When the line containing "(** ** Concrete instances *)" appears in the entries below, begin printing there and stop after the line containing "intros [Hv _]"; print each of those lines exactly and no other line.

Data for this exercise: Begin

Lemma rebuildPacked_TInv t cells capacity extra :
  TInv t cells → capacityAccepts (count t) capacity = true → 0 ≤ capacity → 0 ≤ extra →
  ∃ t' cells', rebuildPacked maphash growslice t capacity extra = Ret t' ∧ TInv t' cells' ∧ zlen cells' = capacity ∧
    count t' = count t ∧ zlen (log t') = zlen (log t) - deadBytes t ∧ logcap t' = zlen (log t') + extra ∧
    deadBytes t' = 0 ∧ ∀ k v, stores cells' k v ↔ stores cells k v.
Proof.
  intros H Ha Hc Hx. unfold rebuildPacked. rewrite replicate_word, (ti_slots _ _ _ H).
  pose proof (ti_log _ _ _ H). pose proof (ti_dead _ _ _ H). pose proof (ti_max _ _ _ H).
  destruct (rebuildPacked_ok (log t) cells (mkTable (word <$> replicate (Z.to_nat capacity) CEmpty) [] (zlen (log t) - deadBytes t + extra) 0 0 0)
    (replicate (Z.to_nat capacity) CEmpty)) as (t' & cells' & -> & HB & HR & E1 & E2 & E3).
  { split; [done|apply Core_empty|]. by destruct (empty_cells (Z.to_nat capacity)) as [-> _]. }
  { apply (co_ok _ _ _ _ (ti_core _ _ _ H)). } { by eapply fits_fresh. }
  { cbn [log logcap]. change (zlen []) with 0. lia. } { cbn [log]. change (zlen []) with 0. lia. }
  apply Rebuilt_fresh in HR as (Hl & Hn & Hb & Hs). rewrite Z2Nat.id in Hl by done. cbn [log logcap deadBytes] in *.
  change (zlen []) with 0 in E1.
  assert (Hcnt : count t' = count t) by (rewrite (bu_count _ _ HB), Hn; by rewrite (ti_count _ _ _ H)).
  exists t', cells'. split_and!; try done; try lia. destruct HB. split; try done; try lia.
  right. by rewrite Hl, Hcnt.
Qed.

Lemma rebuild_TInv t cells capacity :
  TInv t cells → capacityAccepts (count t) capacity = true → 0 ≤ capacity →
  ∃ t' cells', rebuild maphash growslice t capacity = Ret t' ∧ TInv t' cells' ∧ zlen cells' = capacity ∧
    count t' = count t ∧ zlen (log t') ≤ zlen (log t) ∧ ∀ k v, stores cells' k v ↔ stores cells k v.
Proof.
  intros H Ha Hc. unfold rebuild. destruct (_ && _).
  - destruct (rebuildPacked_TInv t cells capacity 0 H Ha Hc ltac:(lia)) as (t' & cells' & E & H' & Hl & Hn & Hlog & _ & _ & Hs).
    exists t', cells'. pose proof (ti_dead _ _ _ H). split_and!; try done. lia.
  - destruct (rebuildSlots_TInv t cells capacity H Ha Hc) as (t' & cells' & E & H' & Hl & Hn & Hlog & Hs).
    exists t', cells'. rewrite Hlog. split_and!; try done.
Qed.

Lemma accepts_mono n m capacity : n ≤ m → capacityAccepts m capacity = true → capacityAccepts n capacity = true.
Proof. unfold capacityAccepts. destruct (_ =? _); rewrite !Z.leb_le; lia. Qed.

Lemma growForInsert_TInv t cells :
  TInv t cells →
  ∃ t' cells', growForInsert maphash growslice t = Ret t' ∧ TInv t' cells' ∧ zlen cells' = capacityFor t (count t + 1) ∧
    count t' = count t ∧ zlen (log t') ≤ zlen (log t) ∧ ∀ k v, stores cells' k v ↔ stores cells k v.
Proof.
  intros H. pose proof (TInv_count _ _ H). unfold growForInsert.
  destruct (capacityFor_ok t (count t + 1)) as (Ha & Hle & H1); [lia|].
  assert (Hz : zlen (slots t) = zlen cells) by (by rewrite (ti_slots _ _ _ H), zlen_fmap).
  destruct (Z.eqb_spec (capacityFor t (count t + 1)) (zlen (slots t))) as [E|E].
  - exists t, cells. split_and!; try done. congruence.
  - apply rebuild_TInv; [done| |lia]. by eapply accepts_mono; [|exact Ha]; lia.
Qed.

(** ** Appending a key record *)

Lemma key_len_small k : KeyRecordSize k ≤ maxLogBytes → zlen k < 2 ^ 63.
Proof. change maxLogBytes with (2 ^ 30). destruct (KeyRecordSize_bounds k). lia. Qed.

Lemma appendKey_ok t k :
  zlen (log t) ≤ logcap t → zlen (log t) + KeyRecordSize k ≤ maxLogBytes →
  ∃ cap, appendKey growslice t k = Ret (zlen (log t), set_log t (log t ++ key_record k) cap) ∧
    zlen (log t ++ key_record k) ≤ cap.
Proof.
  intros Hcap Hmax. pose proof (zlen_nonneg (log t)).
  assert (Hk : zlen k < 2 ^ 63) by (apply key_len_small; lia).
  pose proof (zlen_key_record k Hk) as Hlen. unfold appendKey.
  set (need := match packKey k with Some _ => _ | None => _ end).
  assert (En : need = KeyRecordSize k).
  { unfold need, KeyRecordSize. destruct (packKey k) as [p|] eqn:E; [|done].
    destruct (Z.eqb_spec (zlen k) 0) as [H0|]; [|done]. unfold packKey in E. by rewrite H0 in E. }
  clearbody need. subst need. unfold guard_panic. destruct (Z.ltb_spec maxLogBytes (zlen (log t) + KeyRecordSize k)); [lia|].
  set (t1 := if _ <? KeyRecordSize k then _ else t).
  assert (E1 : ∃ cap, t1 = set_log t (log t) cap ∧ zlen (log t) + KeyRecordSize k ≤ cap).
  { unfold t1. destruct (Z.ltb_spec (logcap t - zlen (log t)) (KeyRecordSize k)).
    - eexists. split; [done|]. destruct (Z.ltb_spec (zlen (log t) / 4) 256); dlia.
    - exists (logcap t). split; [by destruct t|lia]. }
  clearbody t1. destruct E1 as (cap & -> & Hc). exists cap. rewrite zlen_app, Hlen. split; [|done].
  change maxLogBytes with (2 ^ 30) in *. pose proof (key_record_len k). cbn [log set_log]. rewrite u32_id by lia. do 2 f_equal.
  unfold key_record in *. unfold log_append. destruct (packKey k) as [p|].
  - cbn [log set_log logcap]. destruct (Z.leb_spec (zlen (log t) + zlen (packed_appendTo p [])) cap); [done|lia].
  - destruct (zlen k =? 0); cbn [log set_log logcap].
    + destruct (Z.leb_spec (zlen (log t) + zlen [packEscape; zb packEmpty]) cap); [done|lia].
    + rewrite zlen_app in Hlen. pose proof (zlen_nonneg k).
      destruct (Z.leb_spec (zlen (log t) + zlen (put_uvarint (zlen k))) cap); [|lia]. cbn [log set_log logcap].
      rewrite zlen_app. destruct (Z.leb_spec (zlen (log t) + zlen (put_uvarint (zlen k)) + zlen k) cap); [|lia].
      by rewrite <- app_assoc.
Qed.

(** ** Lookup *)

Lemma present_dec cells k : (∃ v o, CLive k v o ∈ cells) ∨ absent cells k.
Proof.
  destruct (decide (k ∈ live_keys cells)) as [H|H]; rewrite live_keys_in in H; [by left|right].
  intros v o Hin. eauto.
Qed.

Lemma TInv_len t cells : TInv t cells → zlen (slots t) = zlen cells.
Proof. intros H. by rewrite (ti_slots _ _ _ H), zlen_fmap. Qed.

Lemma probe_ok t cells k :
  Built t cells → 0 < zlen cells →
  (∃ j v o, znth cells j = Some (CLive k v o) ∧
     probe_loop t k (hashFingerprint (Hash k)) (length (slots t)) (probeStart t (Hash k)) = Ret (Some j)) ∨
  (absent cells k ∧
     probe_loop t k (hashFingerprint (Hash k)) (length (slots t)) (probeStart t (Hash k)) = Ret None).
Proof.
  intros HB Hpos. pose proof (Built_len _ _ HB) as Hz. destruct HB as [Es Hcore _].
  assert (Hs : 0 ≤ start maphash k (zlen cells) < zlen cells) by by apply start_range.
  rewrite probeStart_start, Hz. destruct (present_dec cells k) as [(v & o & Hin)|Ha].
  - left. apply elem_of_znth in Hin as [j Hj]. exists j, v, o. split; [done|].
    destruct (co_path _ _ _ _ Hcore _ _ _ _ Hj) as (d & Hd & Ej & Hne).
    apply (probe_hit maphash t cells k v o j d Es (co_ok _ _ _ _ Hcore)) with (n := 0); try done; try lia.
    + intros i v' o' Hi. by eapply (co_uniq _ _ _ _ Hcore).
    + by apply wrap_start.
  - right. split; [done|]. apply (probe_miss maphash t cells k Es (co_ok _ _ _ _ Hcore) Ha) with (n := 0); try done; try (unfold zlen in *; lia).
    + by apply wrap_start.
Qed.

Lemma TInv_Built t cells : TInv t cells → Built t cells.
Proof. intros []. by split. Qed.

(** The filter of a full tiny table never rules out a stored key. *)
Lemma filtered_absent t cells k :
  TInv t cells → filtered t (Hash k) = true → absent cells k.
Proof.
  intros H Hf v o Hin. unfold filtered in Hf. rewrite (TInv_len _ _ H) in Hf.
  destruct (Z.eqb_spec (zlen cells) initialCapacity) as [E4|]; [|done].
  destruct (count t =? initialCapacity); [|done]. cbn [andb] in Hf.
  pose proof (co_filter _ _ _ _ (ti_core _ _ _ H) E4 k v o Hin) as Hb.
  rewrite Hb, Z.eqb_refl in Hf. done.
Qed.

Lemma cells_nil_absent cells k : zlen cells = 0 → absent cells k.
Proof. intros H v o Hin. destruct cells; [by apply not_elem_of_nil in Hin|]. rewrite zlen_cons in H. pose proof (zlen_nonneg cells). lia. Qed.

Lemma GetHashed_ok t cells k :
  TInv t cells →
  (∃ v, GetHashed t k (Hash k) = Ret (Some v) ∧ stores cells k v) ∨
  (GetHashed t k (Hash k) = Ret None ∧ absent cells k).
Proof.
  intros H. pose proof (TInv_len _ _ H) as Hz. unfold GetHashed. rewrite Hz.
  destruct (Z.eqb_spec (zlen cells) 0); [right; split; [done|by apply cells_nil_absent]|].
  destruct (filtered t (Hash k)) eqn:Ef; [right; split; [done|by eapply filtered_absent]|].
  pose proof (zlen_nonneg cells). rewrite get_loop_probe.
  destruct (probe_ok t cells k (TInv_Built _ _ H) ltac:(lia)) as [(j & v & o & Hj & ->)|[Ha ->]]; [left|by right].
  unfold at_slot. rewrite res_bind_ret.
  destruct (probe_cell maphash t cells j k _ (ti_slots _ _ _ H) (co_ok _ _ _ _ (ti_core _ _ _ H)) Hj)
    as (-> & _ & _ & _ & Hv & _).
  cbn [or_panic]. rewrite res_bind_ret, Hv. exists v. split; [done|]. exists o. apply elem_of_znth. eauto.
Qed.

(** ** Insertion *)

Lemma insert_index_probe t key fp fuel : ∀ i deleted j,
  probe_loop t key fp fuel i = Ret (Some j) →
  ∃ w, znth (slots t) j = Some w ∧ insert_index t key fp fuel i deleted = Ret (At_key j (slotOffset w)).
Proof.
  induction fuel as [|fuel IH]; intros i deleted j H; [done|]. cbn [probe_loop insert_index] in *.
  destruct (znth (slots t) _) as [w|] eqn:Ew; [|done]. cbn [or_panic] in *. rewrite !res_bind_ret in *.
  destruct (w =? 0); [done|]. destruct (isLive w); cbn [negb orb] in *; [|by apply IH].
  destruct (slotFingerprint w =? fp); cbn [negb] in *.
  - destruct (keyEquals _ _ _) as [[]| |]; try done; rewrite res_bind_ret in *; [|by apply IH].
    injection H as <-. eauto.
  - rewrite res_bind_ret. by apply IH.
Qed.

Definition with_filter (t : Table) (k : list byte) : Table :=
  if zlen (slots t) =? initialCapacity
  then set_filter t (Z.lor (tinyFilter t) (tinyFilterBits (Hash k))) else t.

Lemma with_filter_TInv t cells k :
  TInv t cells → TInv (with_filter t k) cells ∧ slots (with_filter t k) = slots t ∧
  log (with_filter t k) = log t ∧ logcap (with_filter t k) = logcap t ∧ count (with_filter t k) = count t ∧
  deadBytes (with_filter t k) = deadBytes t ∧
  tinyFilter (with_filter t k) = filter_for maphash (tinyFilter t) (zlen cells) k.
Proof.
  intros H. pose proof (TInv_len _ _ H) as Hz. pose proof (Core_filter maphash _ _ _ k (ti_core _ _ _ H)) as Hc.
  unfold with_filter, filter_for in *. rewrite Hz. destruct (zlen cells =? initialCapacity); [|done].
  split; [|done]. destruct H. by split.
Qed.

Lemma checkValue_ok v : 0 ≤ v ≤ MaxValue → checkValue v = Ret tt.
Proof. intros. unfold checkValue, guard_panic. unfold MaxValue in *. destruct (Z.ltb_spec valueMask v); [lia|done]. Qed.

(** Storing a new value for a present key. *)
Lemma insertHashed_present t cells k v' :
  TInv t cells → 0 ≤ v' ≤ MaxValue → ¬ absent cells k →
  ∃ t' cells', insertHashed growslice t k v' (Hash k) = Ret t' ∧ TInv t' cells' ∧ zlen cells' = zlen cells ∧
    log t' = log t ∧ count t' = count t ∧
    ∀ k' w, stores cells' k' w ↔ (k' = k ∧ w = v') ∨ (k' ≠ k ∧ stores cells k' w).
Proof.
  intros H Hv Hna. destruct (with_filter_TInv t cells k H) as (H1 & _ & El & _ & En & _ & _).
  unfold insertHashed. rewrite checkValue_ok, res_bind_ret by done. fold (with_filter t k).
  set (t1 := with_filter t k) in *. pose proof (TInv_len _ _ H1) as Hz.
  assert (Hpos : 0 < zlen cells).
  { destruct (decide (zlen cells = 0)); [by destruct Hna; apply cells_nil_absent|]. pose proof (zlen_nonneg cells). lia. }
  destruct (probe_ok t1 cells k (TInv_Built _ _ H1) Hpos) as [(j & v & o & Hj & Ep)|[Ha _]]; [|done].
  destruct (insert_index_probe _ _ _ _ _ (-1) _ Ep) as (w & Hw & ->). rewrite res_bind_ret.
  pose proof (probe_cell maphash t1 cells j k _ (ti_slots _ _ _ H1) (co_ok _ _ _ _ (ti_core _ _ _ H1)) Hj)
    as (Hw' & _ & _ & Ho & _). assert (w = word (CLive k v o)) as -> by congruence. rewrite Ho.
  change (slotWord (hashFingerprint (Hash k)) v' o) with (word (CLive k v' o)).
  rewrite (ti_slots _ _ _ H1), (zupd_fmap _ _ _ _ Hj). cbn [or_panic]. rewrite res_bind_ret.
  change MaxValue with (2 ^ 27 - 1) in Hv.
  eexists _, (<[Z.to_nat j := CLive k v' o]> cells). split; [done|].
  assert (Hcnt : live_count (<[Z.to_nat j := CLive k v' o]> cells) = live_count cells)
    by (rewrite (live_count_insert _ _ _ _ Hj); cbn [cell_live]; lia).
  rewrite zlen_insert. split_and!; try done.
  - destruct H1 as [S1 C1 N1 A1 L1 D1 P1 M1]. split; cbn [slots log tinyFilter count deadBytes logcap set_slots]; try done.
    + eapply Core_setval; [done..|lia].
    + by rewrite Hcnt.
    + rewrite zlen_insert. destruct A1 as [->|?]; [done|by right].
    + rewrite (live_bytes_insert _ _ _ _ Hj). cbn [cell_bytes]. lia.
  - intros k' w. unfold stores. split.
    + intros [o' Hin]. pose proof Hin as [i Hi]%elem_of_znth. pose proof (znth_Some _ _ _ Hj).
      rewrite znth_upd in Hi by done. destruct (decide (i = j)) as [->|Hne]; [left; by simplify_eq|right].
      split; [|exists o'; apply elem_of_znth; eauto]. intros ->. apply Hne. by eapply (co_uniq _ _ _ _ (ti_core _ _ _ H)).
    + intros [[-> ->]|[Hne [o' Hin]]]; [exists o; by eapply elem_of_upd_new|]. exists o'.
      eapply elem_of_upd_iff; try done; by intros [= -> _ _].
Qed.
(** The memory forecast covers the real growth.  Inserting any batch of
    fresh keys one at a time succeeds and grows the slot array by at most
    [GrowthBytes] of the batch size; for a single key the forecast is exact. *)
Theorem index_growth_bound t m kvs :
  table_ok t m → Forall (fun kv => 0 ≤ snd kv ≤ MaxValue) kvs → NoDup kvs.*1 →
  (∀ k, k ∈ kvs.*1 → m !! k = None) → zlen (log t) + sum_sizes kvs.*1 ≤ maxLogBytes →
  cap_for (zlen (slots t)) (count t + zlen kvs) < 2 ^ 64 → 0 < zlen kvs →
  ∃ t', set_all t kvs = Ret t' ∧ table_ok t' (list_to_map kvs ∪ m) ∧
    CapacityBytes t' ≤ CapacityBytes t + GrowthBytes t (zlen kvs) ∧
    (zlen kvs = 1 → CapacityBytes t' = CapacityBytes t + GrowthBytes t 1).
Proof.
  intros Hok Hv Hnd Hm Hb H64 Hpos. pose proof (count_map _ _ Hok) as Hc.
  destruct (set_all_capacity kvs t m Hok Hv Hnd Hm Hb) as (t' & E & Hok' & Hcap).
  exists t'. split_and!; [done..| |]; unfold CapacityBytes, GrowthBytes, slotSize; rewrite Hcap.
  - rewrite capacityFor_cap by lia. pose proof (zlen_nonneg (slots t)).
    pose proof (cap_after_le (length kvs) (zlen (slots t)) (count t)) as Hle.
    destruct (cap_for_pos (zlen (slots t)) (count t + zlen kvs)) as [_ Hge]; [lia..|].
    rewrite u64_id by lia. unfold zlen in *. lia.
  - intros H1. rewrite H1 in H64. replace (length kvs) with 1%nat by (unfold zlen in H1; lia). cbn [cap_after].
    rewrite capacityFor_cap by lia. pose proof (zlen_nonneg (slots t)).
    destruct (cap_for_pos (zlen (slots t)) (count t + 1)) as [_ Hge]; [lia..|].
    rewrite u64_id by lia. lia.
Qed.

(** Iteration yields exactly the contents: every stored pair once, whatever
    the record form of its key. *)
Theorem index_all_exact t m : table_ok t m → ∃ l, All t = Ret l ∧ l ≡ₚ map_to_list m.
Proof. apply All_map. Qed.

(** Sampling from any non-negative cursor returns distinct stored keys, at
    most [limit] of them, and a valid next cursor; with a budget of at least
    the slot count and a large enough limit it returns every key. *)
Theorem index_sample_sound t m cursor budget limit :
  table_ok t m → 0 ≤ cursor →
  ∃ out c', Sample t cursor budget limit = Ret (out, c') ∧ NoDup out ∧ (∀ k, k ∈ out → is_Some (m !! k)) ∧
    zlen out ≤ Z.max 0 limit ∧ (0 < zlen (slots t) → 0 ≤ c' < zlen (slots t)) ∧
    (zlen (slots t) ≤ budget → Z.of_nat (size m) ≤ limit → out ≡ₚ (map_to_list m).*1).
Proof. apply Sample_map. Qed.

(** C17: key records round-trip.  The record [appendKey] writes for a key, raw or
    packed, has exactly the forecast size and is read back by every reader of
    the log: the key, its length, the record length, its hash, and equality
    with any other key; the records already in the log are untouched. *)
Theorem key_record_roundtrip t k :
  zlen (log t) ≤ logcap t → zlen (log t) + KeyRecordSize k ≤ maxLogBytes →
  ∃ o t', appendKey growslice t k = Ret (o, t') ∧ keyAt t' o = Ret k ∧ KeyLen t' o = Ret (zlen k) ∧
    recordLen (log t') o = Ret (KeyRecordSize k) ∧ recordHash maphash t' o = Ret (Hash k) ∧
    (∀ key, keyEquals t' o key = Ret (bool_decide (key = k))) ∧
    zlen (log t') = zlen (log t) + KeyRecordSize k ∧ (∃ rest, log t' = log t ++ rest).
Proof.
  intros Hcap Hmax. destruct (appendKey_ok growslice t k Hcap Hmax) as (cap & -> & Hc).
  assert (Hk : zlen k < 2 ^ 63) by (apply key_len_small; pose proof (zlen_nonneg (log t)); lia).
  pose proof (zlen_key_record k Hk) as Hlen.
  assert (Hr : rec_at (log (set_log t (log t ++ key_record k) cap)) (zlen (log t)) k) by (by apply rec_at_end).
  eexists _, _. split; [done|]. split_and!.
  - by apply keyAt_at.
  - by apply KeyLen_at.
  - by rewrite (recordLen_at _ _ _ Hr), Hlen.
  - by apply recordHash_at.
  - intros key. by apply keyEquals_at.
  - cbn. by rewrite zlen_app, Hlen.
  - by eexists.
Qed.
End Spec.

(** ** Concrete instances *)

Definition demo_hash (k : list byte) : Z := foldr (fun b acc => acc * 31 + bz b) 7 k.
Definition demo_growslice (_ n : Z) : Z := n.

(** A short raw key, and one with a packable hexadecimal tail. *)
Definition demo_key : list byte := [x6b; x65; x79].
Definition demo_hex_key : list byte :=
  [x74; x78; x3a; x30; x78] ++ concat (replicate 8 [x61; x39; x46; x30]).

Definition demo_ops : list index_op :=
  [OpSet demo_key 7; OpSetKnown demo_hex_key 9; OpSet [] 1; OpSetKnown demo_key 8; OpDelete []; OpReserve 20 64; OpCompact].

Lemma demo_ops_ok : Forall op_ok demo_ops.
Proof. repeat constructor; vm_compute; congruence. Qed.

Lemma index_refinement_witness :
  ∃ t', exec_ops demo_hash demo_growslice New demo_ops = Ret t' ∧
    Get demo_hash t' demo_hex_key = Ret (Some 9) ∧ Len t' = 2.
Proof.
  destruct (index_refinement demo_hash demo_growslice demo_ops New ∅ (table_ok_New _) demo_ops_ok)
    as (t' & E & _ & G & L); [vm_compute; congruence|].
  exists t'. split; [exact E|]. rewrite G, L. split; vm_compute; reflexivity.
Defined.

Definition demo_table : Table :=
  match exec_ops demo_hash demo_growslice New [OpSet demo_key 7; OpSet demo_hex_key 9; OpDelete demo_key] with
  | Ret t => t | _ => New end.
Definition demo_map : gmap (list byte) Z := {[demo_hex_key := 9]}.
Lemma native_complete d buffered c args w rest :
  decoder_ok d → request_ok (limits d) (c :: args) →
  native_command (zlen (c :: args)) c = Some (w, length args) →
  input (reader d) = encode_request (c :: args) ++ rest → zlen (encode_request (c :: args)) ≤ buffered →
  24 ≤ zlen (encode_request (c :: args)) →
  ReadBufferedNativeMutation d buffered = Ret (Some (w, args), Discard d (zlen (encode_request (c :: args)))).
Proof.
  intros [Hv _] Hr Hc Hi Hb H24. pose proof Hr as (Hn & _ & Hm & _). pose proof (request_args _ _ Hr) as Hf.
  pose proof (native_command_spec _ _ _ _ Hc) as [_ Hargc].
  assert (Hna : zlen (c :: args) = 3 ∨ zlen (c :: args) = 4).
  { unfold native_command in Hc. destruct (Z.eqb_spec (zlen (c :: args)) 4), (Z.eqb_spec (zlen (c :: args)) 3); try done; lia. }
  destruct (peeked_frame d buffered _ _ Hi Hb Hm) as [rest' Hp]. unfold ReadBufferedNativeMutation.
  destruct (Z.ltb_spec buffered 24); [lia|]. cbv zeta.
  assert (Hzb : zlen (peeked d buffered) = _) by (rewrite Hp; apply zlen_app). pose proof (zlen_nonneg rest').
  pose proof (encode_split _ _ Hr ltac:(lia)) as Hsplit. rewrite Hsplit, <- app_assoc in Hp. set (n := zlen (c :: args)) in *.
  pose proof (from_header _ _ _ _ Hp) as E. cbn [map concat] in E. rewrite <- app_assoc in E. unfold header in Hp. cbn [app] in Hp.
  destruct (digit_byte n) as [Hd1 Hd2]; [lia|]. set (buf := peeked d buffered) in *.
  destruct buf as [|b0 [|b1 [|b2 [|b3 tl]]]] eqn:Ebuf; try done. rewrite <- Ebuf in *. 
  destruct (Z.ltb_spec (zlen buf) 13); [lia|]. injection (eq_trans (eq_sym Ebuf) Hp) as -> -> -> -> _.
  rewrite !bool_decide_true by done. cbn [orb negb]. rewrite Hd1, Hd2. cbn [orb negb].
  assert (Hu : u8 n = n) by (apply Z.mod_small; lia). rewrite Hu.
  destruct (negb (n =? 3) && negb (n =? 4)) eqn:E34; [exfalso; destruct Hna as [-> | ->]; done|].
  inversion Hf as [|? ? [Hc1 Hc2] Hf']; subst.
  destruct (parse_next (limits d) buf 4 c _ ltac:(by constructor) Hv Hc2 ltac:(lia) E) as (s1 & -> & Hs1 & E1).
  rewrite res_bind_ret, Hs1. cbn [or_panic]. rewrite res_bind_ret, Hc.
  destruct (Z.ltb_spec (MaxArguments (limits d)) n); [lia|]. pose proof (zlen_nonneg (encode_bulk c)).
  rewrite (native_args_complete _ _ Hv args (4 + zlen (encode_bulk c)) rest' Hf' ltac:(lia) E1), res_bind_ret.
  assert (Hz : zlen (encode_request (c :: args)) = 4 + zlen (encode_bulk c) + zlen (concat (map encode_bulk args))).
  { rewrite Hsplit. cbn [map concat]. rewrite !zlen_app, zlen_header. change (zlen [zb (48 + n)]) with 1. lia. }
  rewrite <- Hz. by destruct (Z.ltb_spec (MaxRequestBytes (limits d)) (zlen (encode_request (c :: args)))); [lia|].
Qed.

Data for this exercise: End

• _Finished task_
(** ** Concrete instances *)

Definition demo_hash (k : list byte) : Z := foldr (fun b acc => acc * 31 + bz b) 7 k.
Definition demo_growslice (_ n : Z) : Z := n.

(** A short raw key, and one with a packable hexadecimal tail. *)
Definition demo_key : list byte := [x6b; x65; x79].
Definition demo_hex_key : list byte :=
  [x74; x78; x3a; x30; x78] ++ concat (replicate 8 [x61; x39; x46; x30]).

Definition demo_ops : list index_op :=
  [OpSet demo_key 7; OpSetKnown demo_hex_key 9; OpSet [] 1; OpSetKnown demo_key 8; OpDelete []; OpReserve 20 64; OpCompact].

Lemma demo_ops_ok : Forall op_ok demo_ops.
Proof. repeat constructor; vm_compute; congruence. Qed.

Lemma index_refinement_witness :
  ∃ t', exec_ops demo_hash demo_growslice New demo_ops = Ret t' ∧
    Get demo_hash t' demo_hex_key = Ret (Some 9) ∧ Len t' = 2.
Proof.
  destruct (index_refinement demo_hash demo_growslice demo_ops New ∅ (table_ok_New _) demo_ops_ok)
    as (t' & E & _ & G & L); [vm_compute; congruence|].
  exists t'. split; [exact E|]. rewrite G, L. split; vm_compute; reflexivity.
Defined.

Definition demo_table : Table :=
  match exec_ops demo_hash demo_growslice New [OpSet demo_key 7; OpSet demo_hex_key 9; OpDelete demo_key] with
  | Ret t => t | _ => New end.
Definition demo_map : gmap (list byte) Z := {[demo_hex_key := 9]}.
Lemma native_complete d buffered c args w rest :
  decoder_ok d → request_ok (limits d) (c :: args) →
  native_command (zlen (c :: args)) c = Some (w, length args) →
  input (reader d) = encode_request (c :: args) ++ rest → zlen (encode_request (c :: args)) ≤ buffered →
  24 ≤ zlen (encode_request (c :: args)) →
  ReadBufferedNativeMutation d buffered = Ret (Some (w, args), Discard d (zlen (encode_request (c :: args)))).
Proof.
  intros [Hv _] Hr Hc Hi Hb H24. pose proof Hr as (Hn & _ & Hm & _). pose proof (request_args _ _ Hr) as Hf.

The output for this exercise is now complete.